Pacific Island Simulations (PIS – renowned developers of PNG/Raw Grit, etc) have produced another couple of winners in these two sceneries, which cover the Kingdom of Tonga and FUA'AMOTU INTERNATIONAL NFTF Airport. In FSX default as with the Marshall Islands, Tonga is pretty sparse and PIS have added photoreal scenery to this extremely beautiful area Tonga domestic gives us photoreal coverage of three Tongan island groups, Niuas, Ha'apai, and Vava'u (there are around 176 in the Kingdom) and basically 3 of the major domestic airfields on those islands. I will discuss these in more detail below.
The FUA'AMOTU INTERNATIONAL NFTF Airport scenery covers yet another island group Tongatapu (the main Tongan Island) with a fantastically detailed Fua’amotu International Airport (NFTF). As I have stated previously that with all of their ‘Pacific’ software, we get beautiful sandy beaches, crashing waves, abundant tropical trees, local vegetation, a plethora of custom objects, lots of background noise, animated animals and birds, etc, etc.
Background (Courtesy Wikipedia & Tonga Visitors Bureau)
The Kingdom of Tonga (Tongan: Pule’anga Fakatu’i ‘o Tonga), is situated on an archipelago in the South Pacific Ocean, comprising 176 islands scattered over 700,000 square km (270,000 sq mi) in the South Pacific, stretching about 800 kilometres (500 mi) in a north-south, around 50 of the islands are inhabited. Tonga aka ‘The Friendly Islands’ because of the friendly reception given to Captain James Cook on his first visit there in 1773.
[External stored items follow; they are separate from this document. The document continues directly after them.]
Lemma loader_sim_start mode s v :
  simulates s v -> mounted s = true -> simulates (load_start mode s) (view_step v (Start mode)).
Proof.
  intros Hs Hm. pose proof (sim_open _ _ Hs) as Ho. rewrite Hm in Ho. pose proof (sim_loads _ _ Hs) as Hl.
  constructor; cbn [load_start view_step started loads mounted open abortRef aborted running newest
    isLoading isRefreshing].
  - by rewrite Hl.
  - congruence.
  - by rewrite Hl.
  - intros i Hi%(abort_current_lt s v); [lia|done].
  - intros i md [[= -> ->]|Hin]%elem_of_cons.
    + rewrite Hl. split_and!; [lia|done|]. split; [|intros [|]; congruence].
      intros Hi%(abort_current_lt s v); [lia|done].
    + destruct (sim_running _ _ Hs i md Hin) as (Hlt & _ & Hab). split_and!; [lia|lia|].
      split; [lia|]. intros _. by eapply abort_current_all.
  - cbn [map fst]. apply list.NoDup_cons. split; [|apply Hs]. intros ([i md] & E & Hi)%list_elem_of_fmap.
    destruct (sim_running _ _ Hs _ _ Hi) as [Hlt _]. cbn in E. lia.
  - intros Hload. destruct mode; [eexists; by left|..];
      destruct (sim_loading _ _ Hs Hload) as [i Hi]; exists i; by right.
  - intros Hload. destruct mode; [|eexists; by left|];
      destruct (sim_refreshing _ _ Hs Hload) as [i Hi]; exists i; by right.
Qed.

Lemma loader_sim_unmount s v : simulates s v -> simulates (unmount s) (view_step v Unmount).
Proof.
  intros Hs. constructor; cbn [unmount view_step started loads mounted open abortRef aborted running newest
    isLoading isRefreshing]; try apply Hs; [done|..].
  - intros i Hi. by eapply abort_current_lt.
  - intros i md Hin. destruct (sim_running _ _ Hs i md Hin) as (Hlt & Hmd & Hab).
    split_and!; [done..|]. split; [by right|]. intros _. by eapply abort_current_all.
Qed.

Lemma sim_click x s v : simulates s v -> simulates (page_act x s) (view_step v (Click x)).
Proof. intros Hs. constructor; apply Hs. Qed.

Lemma elem_of_ended i (l : list (nat * Mode)) j md :
  (j, md) ∈ List.filter (fun r => negb (Nat.eqb i r.1)) l <-> (j, md) ∈ l /\ i <> j.
Proof. rewrite !list_elem_of_In, filter_In, negb_true_iff, Nat.eqb_neq. done. Qed.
The other link to historical fame or should it be infamy is that in Tongan waters, near the volcanic island of Tofua, the famous ‘Mutiny on the Bounty’ occurred and Captain William Bligh was set adrift in a small boat. The population is estimated to be around 110,000 and increasing.
The climate is equitable being a tropical climate with 2 seasons, summer and winter with the rainy season occurring between February and April. They also experience a tropical cyclone season, which lasts from November to April.
Etymologically speaking, the word Tonga means "south", i.e. Tonga is the southernmost group of islands of central Polynesia. The correct pronunciation is toŋa] and not TONGA as used today. The derivation of the name of Tonga could be related to the Hawaiian region of Kona. It is believed (by many) that the ‘Tongans’ originally came from Samoa and archaeological evidence seems to indicate that the Tongan archipelago has been settled since at least 500 B.C.
Tourism is a big part of the economy and as the Visitor’s Bureau states: The Kingdom of Tonga offers you incredible feasting and dancing, unique handicrafts, heavenly choirs, hiking, diving, snorkeling, fishing, sailing, surfing, kayaking and swimming with whales, so there’s plenty to see and do and PIS have made a good job of bringing this part of paradise to the FSX community. There are volcanic islands i.e. Niuatoputapu and Niuafo’ou that lie in the very north of the Kingdom of Tonga, and we will see how PIS has modeled these.
Plants and Livestock
Many Tongans grow root crops such as cassava and yams, kava, vanilla beans, and squash as the major food and cash crops. Food animals are mainly pigs and poultry and horses are kept for various farming tasks e.g. farmers toiling on their ‘api’. Horses are also eaten primarily during special ceremonial events. In modern times, cattle production has increased and beef imports are declining. Fishing is an emerging growth area with tuna, beche de mer, and seaweed being the major species being farmed.
Geographically the Kingdom of Tonga lies about a third of the distance from New Zealand and two-thirds to Hawaii.
There are quite a few airports/airfields in the islands, some having paved runways and most having unpaved runways and we have 4 in two scenery packages modeled by PIS and they have faithfully reproduce the surface and position of the fields.
The manual gives some interesting facts and figures about the islands as well as concise FSX details.
History (potted version)
Polynesians have lived on Tonga for about 3,000 years probably migrating from Hawaii. Due to various explorations, Tonga became a British protected state in the 18th century, but became independent in 1970.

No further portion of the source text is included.